Aluminum wheel with excellent corrosion resistance and design
A lot of aluminum (hereinafter abbreviated as “aluminum wheel”) is used, and for protection and aesthetics, this aluminum wheel is usually used as a primer coating, for example, as a thermosetting powder coating or a thermosetting powder coating. After coating with a water-soluble organic solvent-based paint, baking it, and then applying a thermosetting solvent-based color base, and then baking it, a thermosetting acrylic resin-based organic solvent-based clear paint is finally applied as the top coating. . In such multi-layer coating, a method of lowering or reducing the baking after coating each layer has been attempted from the viewpoint of energy saving, but the important purpose of coating aluminum wheels is corrosion resistance, weather resistance, and design. The sex was insufficient. In addition, the chipping resistance was insufficient due to the increase in the total film thickness due to the multilayer process.

[0003]

The object of the present invention is to solve the above problems, to obtain a coating film having good corrosion resistance, weather resistance, designability, and chipping resistance, and to be involved in a multi-layer process. The object is to provide a coating composition capable of simplifying baking of each layer after coating and reducing energy, and a coating film forming method using the same.

That is, the present invention is as follows: 1. In the step of sequentially coating a primer, a color base and a top clear on the surface of an aluminum wheel and finally baking, the color base is made of an acrylic resin (A).
As a base resin component and having a glass transition temperature of -70 to -10.
C. polyester resin (B), curing agent (C) capable of reacting with the crosslinkable functional group of the acrylic resin, transparent fine powder silica and / or alumina (D) having a particle size of 5 to 50 m, aluminum flake pigment, coloring At least one luster pigment (E) selected from aluminum flake pigment, mica pigment, silver-plated glass flake, alumina flake, silica flake, stainless flake, plate-shaped iron oxide, and glass flake, and an organic solvent (F) as essential components. Thermosetting solvent-based paint for use in 3 coat 1 bake finish for aluminum wheels, characterized by containing 2, and (1) thermosetting solvent-based paint primer on the surface of aluminum wheel (2) and then acrylic resin (A) as the base resin component Degree is -7
0 to -10 ° C polyester resin (B), curing agent (C) capable of reacting with crosslinkable functional groups of the acrylic resin, particle size 5 to
50 mμ of transparent fine powder silica and / or alumina (D), aluminum flake pigment, colored aluminum flake pigment, mica pigment, silver plated glass flake,
3 coats for aluminum wheels characterized by containing at least one glittering material (E) selected from alumina flakes, silica flakes, stainless flakes, plate-shaped iron oxide, glass flakes, and an organic solvent (F) as essential components. 1) A thermosetting solvent-based paint used for bake finishing is applied with a bright color base composition, and (3)
The present invention relates to a method for forming a glittering coating film, which comprises sequentially coating a thermosetting solvent-based paint clearer and (4) finally baking.

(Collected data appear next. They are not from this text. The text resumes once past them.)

(** [_parse_with_ai]: whatever the attempt raises is logged and answered
    by [None]. *)
Definition _parse_with_ai (client : AIClient) (user_input : string)
  : option Intent :=
  match ai_attempt client user_input with
  | Return intent => Some intent
  | Raise _ => None
  end.

(** [AIIntentParser.parse], for a parser built on [ai_client]
    ([use_ai] is [ai_client is not None]).  [_parse_with_ai] raises
    nothing, so the handler around its call has nothing to catch; an
    intent dictionary is never empty, hence truthy. *)
Definition parse (ai_client : option AIClient) (user_input : string)
  : result (option Intent) :=
  if (negb (truthy user_input) || negb (truthy (strip user_input)))%bool
  then Return None
  else
    let user_input_clean := strip user_input in
    let fallback :=
      intent <- _parse_with_patterns user_input_clean ;;
      Return (Some intent) in
    match ai_client with
    | Some client =>
        match _parse_with_ai client user_input_clean with
        | Some intent => Return (Some intent)
        | None => fallback
        end
    | None => fallback
    end.

End Parser.

End IntentParser.

(** ** [main.py] *)

Module Main.
Import PyStr Py IntentParser.

(** [st.session_state.conversation_context] *)
Record Context := {
  last_service : option string;
  last_intent : option string;
  last_timeframe : option string
}.

(** The context a session starts with. *)
Definition initial_context : Context :=
  {| last_service := None; last_intent := None; last_timeframe := Some "2h" |}.

Definition opt_eqb (a b : option string) : bool :=
  match a, b with
  | Some x, Some y => String.eqb x y
  | None, None => true
  | _, _ => false
  end.

Definition apply_context (context : Context) (intent : Intent) : Intent :=
  let intent :=
    if (negb (truthy_opt (service_name intent))
        && truthy_opt (last_service context))%bool
    then
      if opt_eqb (type intent) (last_intent context)
      then {| type := type intent;
              service_name := last_service context;
              timeframe := timeframe intent;
              additional_context := additional_context intent;
              raw_query := raw_query intent;
              is_followup := Some true |}
      else intent
    else intent in
  if (negb (truthy_opt (timeframe intent))
      || opt_eqb (timeframe intent) (Some "2h"))%bool
  then
    if truthy_opt (last_timeframe context)
    then {| type := type intent;
            service_name := service_name intent;
            timeframe := last_timeframe context;
            additional_context := additional_context intent;
            raw_query := raw_query intent;
            is_followup := is_followup intent |}
    else intent
  else intent.

Definition update_context (context : Context) (intent : Intent) : Context :=
  let context :=
    if truthy_opt (service_name intent)
    then {| last_service := service_name intent;
            last_intent := last_intent context;
            last_timeframe := last_timeframe context |}
    else context in
  let context :=
    if truthy_opt (type intent)
    then {| last_service := last_service context;
            last_intent := type intent;
            last_timeframe := last_timeframe context |}
    else context in
  if truthy_opt (timeframe intent)
  then {| last_service := last_service context;
          last_intent := last_intent context;
          last_timeframe := timeframe intent |}
  else context.

End Main.

(** * Vocabulary of the properties *)

Module Spec.
Import PyStr Re Py Timeframe IntentParser Main Problems.

(** ** Reading a record *)

(** The string under a key, empty when there is none. *)
Definition text_of (v : value string) : string :=
  match v with
  | Present s => s
  | Absent | Null => EmptyString
  end.

(** The list under a key, empty when there is none. *)
Definition list_of {A} (v : value (list A)) : list A :=
  match v with
  | Present l => l
  | Absent | Null => []
  end.

(** The id of an entity, if it has one. *)
Definition id_of (entity : Entity) : option string :=
  match entityId entity with
  | Present r => id_value r
  | Absent | Null => None
  end.

(** The entities of a record: impacted, affected, root cause. *)
Definition entities_of (p : Problem) : list Entity :=
  list_of (impactedEntities p) ++ list_of (affectedEntities p)
    ++ match rootCauseEntity p with
       | Present root_cause => [root_cause]
       | Absent | Null => []
       end.

(** No key the filters read holds [null]: neither in the record nor in
    its entities. *)
Definition readable (entity : Entity) : Prop :=
  entityId entity <> Null /\ name entity <> Null.

Definition null_free (p : Problem) : Prop :=
  title p <> Null /\ displayName p <> Null
  /\ impactedEntities p <> Null /\ affectedEntities p <> Null
  /\ rootCauseEntity p <> Null
  /\ Forall readable (entities_of p).

(** No key [categorize_problems] calls a method on holds [null]. *)
Definition rated (p : Problem) : Prop :=
  status p <> Null /\ severityLevel p <> Null.

(** ** Buckets *)

Inductive bucket := Critical | Important | Related | Resolved.

Definition bucket_eqb (a b : bucket) : bool :=
  match a, b with
  | Critical, Critical | Important, Important
  | Related, Related | Resolved, Resolved => true
  | _, _ => false
  end.

(** The bucket the stated priority order gives a record: resolved status
    first, then root cause or high severity, then direct impact.  Status and
    severity are read in upper case, a missing relevance reads as
    [unknown]. *)
Definition bucket_of (p : Problem) : bucket :=
  if String.eqb (upper (text_of (status p))) "RESOLVED"
  then Resolved
  else if (String.eqb (default "unknown" (relevance p)) "root_cause"
           || String.eqb (upper (text_of (severityLevel p))) "ERROR"
           || String.eqb (upper (text_of (severityLevel p)))
                "CUSTOM_ALERT")%bool
  then Critical
  else if String.eqb (default "unknown" (relevance p)) "directly_impacted"
  then Important
  else Related.

Definition in_bucket (b : bucket) (p : Problem) : bool :=
  bucket_eqb (bucket_of p) b.

Definition bucket_list (c : Categorized) (b : bucket) : list Problem :=
  match b with
  | Critical => critical c
  | Important => important c
  | Related => related c
  | Resolved => resolved c
  end.

(** ** Frame of a filter run *)

(** Two records that differ in their relevance at most. *)
Definition same_but_relevance (p p' : Problem) : Prop :=
  problemId p' = problemId p
  /\ title p' = title p
  /\ displayName p' = displayName p
  /\ status p' = status p
  /\ severityLevel p' = severityLevel p
  /\ impactedEntities p' = impactedEntities p
  /\ affectedEntities p' = affectedEntities p
  /\ rootCauseEntity p' = rootCauseEntity p.

(** What a filter run that returned [matched] leaves at position [i],
    where the input list has the record [p] and the loop body decided
    [decision] ([None]: not accepted): the list still has a record there,
    equal to [p] in every field but its relevance; a record that is not
    accepted is [p] itself, untagged if [p] was, and is not in the returned
    list; an accepted record carries its tag and is in the returned
    list. *)
Definition left_at (after matched : list Problem) (i : nat) (p : Problem)
    (decision : option string) : Prop :=
  exists p',
    after !! i = Some p'
    /\ same_but_relevance p p'
    /\ match decision with
       | None =>
           p' = p
           /\ (relevance p = None -> relevance p' = None)
           /\ ~ In p' matched
       | Some t =>
           p' = set_relevance p t /\ In p' matched
       end.

(** The record as the loop body leaves it. *)
Definition tagged (p : Problem) (decision : option string) : Problem :=
  match decision with
  | Some t => set_relevance p t
  | None => p
  end.
(* ===== verification/Glob.v ===== *)
(** * The glob matcher of the permission rules (src/shared/permission.rs)

    [tokenize_glob], the NFA simulation [glob_match] with its ε-closure, the
    declarative language of a pattern and the equivalence of the two. *)

From S2P Require Import Prelude.

Inductive GlobToken :=
| DoubleStar
| SingleStar
| Question
| Literal (c : char).
#[export] Instance GlobToken_eq_dec : EqDecision GlobToken.
Proof. solve_decision. Defined.

Definition slash : char := "/"%char.
Definition star : char := "*"%char.
Definition qmark : char := "?"%char.

(** The inner [while chars.peek() == Some(&'*')]: the length of the run of
    stars at the front, and what follows it. *)
Fixpoint star_run (s : str) : nat * str :=
  match s with
  | c :: s' => if (c =? star)%N then let '(k, rest) := star_run s' in (S k, rest) else (0, s)
  | [] => (0, [])
  end.

(** [tokenize_glob] on the remaining characters; each iteration consumes at
    least one character, so the length of the pattern is enough fuel. *)
Fixpoint tokenize_from (fuel : nat) (s : str) : list GlobToken :=
  match fuel, s with
  | S f, c :: s' =>
      if (c =? star)%N then
        let '(k, rest) := star_run s' in
        (if 2 <=? 1 + k then DoubleStar else SingleStar) :: tokenize_from f rest
      else if (c =? qmark)%N then Question :: tokenize_from f s'
      else Literal c :: tokenize_from f s'
  | _, _ => []
  end.

Definition tokenize_glob (pattern : str) : list GlobToken :=
  tokenize_from (length pattern) pattern.

(** [matches!(t, SingleStar | DoubleStar)]. *)
Definition is_star (t : GlobToken) : bool :=
  match t with SingleStar | DoubleStar => true | _ => false end.

(** One iteration of the loop of [close_over_empty_matches]. *)
Definition close_at (tokens : list GlobToken) (states : list bool) (i : nat) : list bool :=
  match states !! i, tokens !! i with
  | Some true, Some t => if is_star t then <[S i := true]> states else states
  | _, _ => states
  end.

Definition close_over_empty_matches (tokens : list GlobToken) (states : list bool) : list bool :=
  fold_left (close_at tokens) (seq 0 (length tokens)) states.

(** One iteration of the inner loop of [glob_match]: state [i] reads [c]. *)
Definition step_at (tokens : list GlobToken) (states : list bool) (c : char)
    (next : list bool) (i : nat) : list bool :=
  match states !! i, tokens !! i with
  | Some true, Some t =>
      match t with
      | Literal ch => if (ch =? c)%N then <[S i := true]> next else next
      | Question => if negb (c =? slash)%N then <[S i := true]> next else next
      | SingleStar =>
          if negb (c =? slash)%N then <[S i := true]> (<[i := true]> next) else next
      | DoubleStar => <[S i := true]> (<[i := true]> next)
      end
  | _, _ => next
  end.

Definition step_char (tokens : list GlobToken) (states : list bool) (c : char) : list bool :=
  let n := length tokens in
  let next := fold_left (step_at tokens states c) (seq 0 n) (replicate (S n) false) in
  close_over_empty_matches tokens next.

Definition glob_match (pattern value : str) : bool :=
  let tokens := tokenize_glob pattern in
  let n := length tokens in
  let states := close_over_empty_matches tokens (<[0 := true]> (replicate (S n) false)) in
  bool_decide (fold_left (step_char tokens) value states !! n = Some true).

(** ** The language of a pattern *)

Definition not_slash (c : char) : Prop := c <> slash.

(** The strings one token stands for. *)
Definition tok_lang (t : GlobToken) (w : str) : Prop :=
  match t with
  | Literal ch => w = [ch]
  | Question => exists c, w = [c] /\ not_slash c
  | SingleStar => Forall not_slash w
  | DoubleStar => True
  end.

(** The strings a token list stands for: a concatenation of one string per
    token. *)
Definition glob_lang (ts : list GlobToken) (w : str) : Prop :=
  exists ws, Forall2 tok_lang ts ws /\ w = concat ws.

Lemma glob_lang_nil w : glob_lang [] w <-> w = [].
Proof.
  split.
  - by intros (ws & ->%Forall2_nil_inv_l & ->).
  - intros ->. exists []. split; [constructor | done].
Qed.

Lemma glob_lang_app ts us w :
  glob_lang (ts ++ us) w <-> exists w1 w2, w = w1 ++ w2 /\ glob_lang ts w1 /\ glob_lang us w2.
Proof.
  split.
  - intros (ws & HF & ->). apply Forall2_app_inv_l in HF as (a & b & Ha & Hb & ->).
    exists (concat a), (concat b). rewrite concat_app. unfold glob_lang. eauto 10.
  - intros (w1 & w2 & -> & (a & Ha & ->) & (b & Hb & ->)).
    exists (a ++ b). rewrite concat_app. split; [by apply Forall2_app | done].
Qed.

Lemma glob_lang_singleton t w : glob_lang [t] w <-> tok_lang t w.
Proof.
  split.
  - intros (ws & HF & ->). apply Forall2_cons_inv_l in HF as (x & l & ? & ->%Forall2_nil_inv_l & ->).
    simpl. by rewrite app_nil_r.
  - intros H. exists [w]. split; [repeat constructor; done | simpl; by rewrite app_nil_r].
Qed.

Lemma glob_lang_cons t ts w :
  glob_lang (t :: ts) w <-> exists w1 w2, w = w1 ++ w2 /\ tok_lang t w1 /\ glob_lang ts w2.
Proof.
  change (t :: ts) with ([t] ++ ts). rewrite glob_lang_app.
  by setoid_rewrite glob_lang_singleton.
Qed.

(** Can a star token still absorb [c]? *)
Definition absorbs (t : GlobToken) (c : char) : Prop :=
  match t with SingleStar => not_slash c | DoubleStar => True | _ => False end.

(** The characters that end a token: [tok_lang] of one character. *)
Definition accepts (t : GlobToken) (c : char) : Prop := tok_lang t [c].

Lemma star_lang_snoc t w c :
  is_star t = true -> tok_lang t (w ++ [c]) <-> tok_lang t w /\ absorbs t c.
Proof.
  destruct t; simpl; try done; intros _.
  unfold absorbs. rewrite Forall_app, Forall_singleton. done.
Qed.

Lemma accepts_star t c : is_star t = true -> accepts t c <-> absorbs t c.
Proof.
  destruct t; simpl; try done; intros _; unfold accepts; simpl.
  by rewrite Forall_singleton.
Qed.

(** ** The simulation computes the language *)

Section simulation.
Context (ts : list GlobToken).
Abbreviation n := (length ts).

Definition star_at (i : nat) : Prop := exists t, ts !! i = Some t /\ is_star t = true.

(** State [i] is live after [w]: the first [i] tokens match a prefix of [w],
    and the rest is empty or being absorbed by a star at [i]. *)
Definition live (i : nat) (w : str) : Prop :=
  exists w1 w2, w = w1 ++ w2 /\ glob_lang (take i ts) w1
    /\ (w2 = [] \/ exists t, ts !! i = Some t /\ is_star t = true /\ tok_lang t w2).

Lemma take_S_lang i t w :
  ts !! i = Some t ->
  glob_lang (take (S i) ts) w
  <-> exists w1 w2, w = w1 ++ w2 /\ glob_lang (take i ts) w1 /\ tok_lang t w2.
Proof.
  intros Ht. rewrite (take_S_r _ _ _ Ht), glob_lang_app.
  by setoid_rewrite glob_lang_singleton.
Qed.

Lemma live_end w : live n w <-> glob_lang ts w.
Proof.
  unfold live. rewrite firstn_all. split.
  - intros (w1 & w2 & -> & H & [-> | (t & Ht & _)]); [by rewrite app_nil_r |].
    apply lookup_lt_Some in Ht. lia.
  - intros H. exists w, []. rewrite app_nil_r. eauto.
Qed.

(** A star passes its own language on: the closure edge. *)
Lemma live_closure i w : star_at i -> live i w -> live (S i) w.
Proof.
  intros (t & Ht & Hs) (w1 & w2 & -> & H1 & H2).
  exists (w1 ++ w2), []. rewrite app_nil_r. split; [done |]. split; [|by left].
  apply (take_S_lang _ _ _ Ht). exists w1, w2. split; [done |]. split; [done |].
  destruct H2 as [-> | (t' & Ht' & _ & Hl)]; [|congruence].
  by destruct t; simpl in *; try done; constructor.
Qed.

Definition closed_from (P : nat -> Prop) : nat -> Prop :=
  fix go j := match j with
    | O => P O
    | S i => P (S i) \/ (go i /\ star_at i)
    end.

Lemma closed_from_mono (P Q : nat -> Prop) j :
  (forall k, k <= j -> P k <-> Q k) -> closed_from P j <-> closed_from Q j.
Proof.
  induction j as [|i IH]; simpl; intros H; [by apply H |].
  rewrite (H (S i)) by done. rewrite IH; [done |]. intros; apply H; lia.
Qed.

Lemma glob_live i w : glob_lang (take i ts) w -> live i w.
Proof. intros H. exists w, []. rewrite app_nil_r. eauto. Qed.

(** The live states before anything is read. *)
Lemma live_nil j : j <= n -> live j [] <-> closed_from (fun k => k = 0) j.
Proof.
  induction j as [|i IH]; simpl; intros Hj.
  - split; [done | intros _]. apply glob_live. by apply glob_lang_nil.
  - rewrite <-IH by lia. split.
    + intros (w1 & w2 & Hw & H & _). symmetry in Hw. apply app_nil in Hw as [-> ->].
      destruct (lookup_lt_is_Some_2 ts i) as [t Ht]; [lia |].
      destruct (proj1 (take_S_lang _ _ _ Ht) H) as (w1 & w2 & Hw & H1 & H2).
      symmetry in Hw. apply app_nil in Hw as [-> ->].
      right. split; [by apply glob_live |]. exists t. split; [done |].
      destruct t; try done; by destruct H2 as (? & ? & _).
    + intros [? | [H Hs]]; [lia |]. by apply live_closure.
Qed.

(** The states reached by reading [c] from the live states [L], before the
    closure. *)
Definition reads (L : nat -> Prop) (c : char) (j : nat) : Prop :=
  (exists t, ts !! j = Some t /\ absorbs t c /\ L j)
  \/ (exists i t, j = S i /\ ts !! i = Some t /\ accepts t c /\ L i).

Lemma absorbs_star t c : absorbs t c -> is_star t = true.
Proof. by destruct t. Qed.

Lemma reads_live w c j : reads (fun i => live i w) c j -> live j (w ++ [c]).
Proof.
  intros [(t & Ht & Ha & w1 & w2 & -> & H1 & H2) | (i & t & -> & Ht & Ha & w1 & w2 & -> & H1 & H2)].
  - pose proof (absorbs_star _ _ Ha) as Hs.
    exists w1, (w2 ++ [c]). rewrite app_assoc. split; [done |]. split; [done |].
    right. exists t. split; [done |]. split; [done |].
    rewrite star_lang_snoc by done. split; [|done].
    destruct H2 as [-> | (t' & ? & _ & ?)]; [|congruence]. by destruct t; try constructor.
  - apply glob_live, (take_S_lang _ _ _ Ht).
    exists w1, (w2 ++ [c]). rewrite app_assoc. split; [done |]. split; [done |].
    destruct H2 as [-> | (t' & ? & Hs & ?)]; [done |].
    assert (t' = t) as -> by congruence.
    rewrite star_lang_snoc by done. split; [done |]. by apply accepts_star.
Qed.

The color base composition of the present invention can be applied by simplifying the baking of the primer in the previous step, and by applying the clear of the next step and then baking, a coating having an excellent design property can be obtained. Obtainable. Furthermore, the coating obtained has good chipping resistance.

[0006]

BEST MODE FOR CARRYING OUT THE INVENTION The thermosetting solvent-based paint glitter color base composition of the present invention comprises an acrylic resin (A) as a base resin component and a polyester resin (B) having a glass transition temperature of −70 to −10 ° C. A curing agent (C) capable of reacting with a crosslinkable functional group of the acrylic resin, transparent fine powder silica and / or alumina (D) having a particle size of 5 to 50 m, aluminum flake pigment, colored aluminum flake pigment, mica pigment, It is characterized by containing at least one glittering material (E) selected from silver-plated glass flakes, alumina flakes, silica flakes, stainless flakes, plate-shaped iron oxide, glass flakes, and an organic solvent (F) as essential components. 3 coats for aluminum wheels 1
It is used for bake finishing.

Acrylic resin (A): Acrylic resin (A)
Is a (co) polymer obtained by a radical (co) polymerization reaction of a radical-polymerizable monomer having an acrylic ester and / or a methacrylic ester as a main component,
It is preferable that the molecule has at least one crosslinkable functional group selected from a hydroxyl group, a carboxyl group, an epoxy group, and an amino group.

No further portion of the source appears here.